**Directions**
Repeat exactly the opening lines of the records, ending with the line that contains "intros Hb. destruct".

**Data for analysis**
Lemma read_mandatory_ok buf m :
  bytes_ok buf -> read_mandatory buf = Ok m -> fits 6 (m_template_id m) /\ fits 16 (m_frame_number m).
Proof.
  intros Hb. destruct buf as [|b0 [|b1 [|b2 buf]]]; [done..|]. intros [= <-]. cbn [m_template_id m_frame_number].
  apply Forall_cons in Hb as [H0 Hb]. apply Forall_cons in Hb as [H1 Hb]. apply Forall_cons in Hb as [H2 _]. split.
  - change 0x3F with (2 ^ 6 - 1). rewrite land_ones_mod by lia. by apply Z.mod_pos_bound.
  - apply (be_decode_fits [b1; b2]). apply Forall_cons_2; [done|]. by apply Forall_singleton.
Qed.

Definition reader_inv (d : DependencyDescriptorReader) : Prop :=
  forall s, r_structure d = Some s -> structure_ok s.

Lemma parse_ok d buf dd :
  reader_inv d -> bytes_ok buf -> parse d buf = Ok dd ->
  exists active, active_under (r_structure d) dd = Some active /\ structure_ok active /\ descriptor_ok active dd /\
    is_Some (template active (template_id dd)).
Proof.
  intros Hd Hb. unfold parse. destruct (Nat.ltb_spec MAX_DD_LEN (length buf)) as [|Hl]; [done|].
  unfold mbind, result_bind. destruct (read_mandatory buf) as [m|] eqn:Em; [|done].
  destruct (read_mandatory_ok buf m Hb Em) as [Hid Hfn].
  destruct (parse_body _ _ m _) as [[x r]|] eqn:Ep; [|done]. case_ifs; [done|]. intros [= <-].
  unfold MAX_DD_LEN in Hl. assert (yields (parse_body (r_structure d) (MANDATORY_LEN <? length buf)%nat m)
    (fun dd => exists active, active_under (r_structure d) dd = Some active /\ structure_ok active /\
       descriptor_ok active dd /\ is_Some (template active (template_id dd)))) as Hy.
  { unfold parse_body. eapply (y_bind _ _ (fun fl => fits 3 fl.2)).
    - case_match; [|by apply y_ret]. intros r0 [[? ?] f] r1 Hr E. exact (y_flags r0 _ r1 Hr E).
    - intros fl Hfl. by apply y_rest. }
  eapply Hy; [|exact Ep]. unfold reader_ok, with_offset, len8, saturating_mul, umax, MANDATORY_LEN. cbn [rpos rbuf]. lia.
Qed.

(** Whatever bytes arrive, the reader keeps only well-formed structures:
    a descriptor it accepts has every field within its type, one indication
    per decode target, one difference per chain and no more entries than the
    arrays hold, all under a well-formed structure; a descriptor it refuses
    leaves its state as it was. *)
Theorem read_keeps_wellformed d buf d' x :
  reader_inv d -> bytes_ok buf -> read d buf = (d', x) ->
  reader_inv d' /\
  match x with
  | Ok dd => exists active, r_structure d' = Some active /\ structure_ok active /\ descriptor_ok active dd /\
               is_Some (template active (template_id dd))
  | Err _ => d' = d
  end.
Proof.
  intros Hd Hb. unfold read. destruct (parse d buf) as [dd|e] eqn:Ep; intros [= <- <-]; [|done].
  destruct (parse_ok d buf dd Hd Hb Ep) as (active & Ea & Hs & Hok & Ht). split.
  - intros s. rewrite commit_structure, Ea. by intros [= <-].
  - exists active. by rewrite commit_structure.
Qed.

Lemma read_keeps_wellformed_witness :
  exists d' dd, read dd_reader_new [252; 0; 7; 199; 129; 30; 189; 19; 69; 2; 20; 19; 252; 11; 63] = (d', Ok dd) /\
    reader_inv d'.
Proof.
  destruct (read dd_reader_new [252; 0; 7; 199; 129; 30; 189; 19; 69; 2; 20; 19; 252; 11; 63]) as [d' x] eqn:E.
  destruct (read_keeps_wellformed dd_reader_new [252; 0; 7; 199; 129; 30; 189; 19; 69; 2; 20; 19; 252; 11; 63] d' x) as [Hi _].
  - intros s [=].
  - repeat constructor; vm_compute; congruence.
  - exact E.
  - vm_compute in E. injection E as <- <-. do 2 eexists. split; [reflexivity|exact Hi].
Defined.

(** ** Relaying *)

Lemma read_stream_ok d msgs d' dds :
  reader_inv d -> Forall bytes_ok msgs -> read_stream d msgs = (d', map Ok dds) ->
  stream_ok (r_structure d) dds.
Proof.
  revert d dds. induction msgs as [|m msgs IH]; intros d dds Hd Hm Hr; cbn [read_stream] in Hr.
  { injection Hr as _ Er. by destruct dds. }
  apply Forall_cons in Hm as [Hb Hm]. unfold read in Hr. destruct (parse d m) as [x|e] eqn:Ep.
  - destruct (read_stream (commit d x) msgs) as [d2 xs] eqn:E2. injection Hr as <- Ex.
    destruct dds as [|dd dds]; [done|]. injection Ex as <- ->.
    destruct (parse_ok d m x Hd Hb Ep) as (active & Ea & Hs & Hok & _). cbn [stream_ok]. split; [by exists active|].
    rewrite <- commit_structure. eapply IH; [|done|exact E2]. intros s. rewrite commit_structure, Ea. by intros [= <-].
  - destruct (read_stream d msgs) as [d2 xs]. injection Hr as _ Ex. by destruct dds.
Qed.

(** Relaying loses nothing: descriptors taken from any publisher's bytes
    and written again are read by the next receiver as the descriptors the
    relay saw, even where the publisher's own encoding was not the one the
    writer chooses. *)
Theorem relayed_descriptors_unchanged msgs d dds n W msgs' :
  Forall bytes_ok msgs -> read_stream dd_reader_new msgs = (d, map Ok dds) ->
  (n <= MAX_DD_LEN)%nat -> write_stream None n dds = Ok (W, msgs') ->
  exists d', read_stream dd_reader_new msgs' = (d', map Ok dds).
Proof.
  intros Hb Hr Hn Hw. assert (stream_ok None dds) as Hok
    by (eapply (read_stream_ok dd_reader_new); [by intros s [=]|exact Hb|exact Hr]).
  destruct (stream_roundtrip None n dds W msgs' dd_reader_new Hn Hok Hw eq_refl) as (d' & E & _). by exists d'.
Qed.

(** The second message codes its difference in more bits than needed. *)
Definition relayed : list (list Z) :=
  [[252; 0; 7; 199; 129; 30; 189; 19; 69; 2; 20; 19; 252; 11; 63]; [254; 0; 8; 20; 12; 0]].
Definition relayed_frames : list DependencyDescriptor :=
  take 1 example_frames ++
  [mkDescriptor true true 62 8 None None 2
     (mkTemplate 0 1 [Discardable; NotPresent] [7] [2]) (Some (mkResolution 1280 720))].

**Exercise solution**
Lemma read_mandatory_ok buf m :
  bytes_ok buf -> read_mandatory buf = Ok m -> fits 6 (m_template_id m) /\ fits 16 (m_frame_number m).
Proof.
  intros Hb. destruct buf as [|b0 [|b1 [|b2 buf]]]; [done..|]. intros [= <-]. cbn [m_template_id m_frame_number].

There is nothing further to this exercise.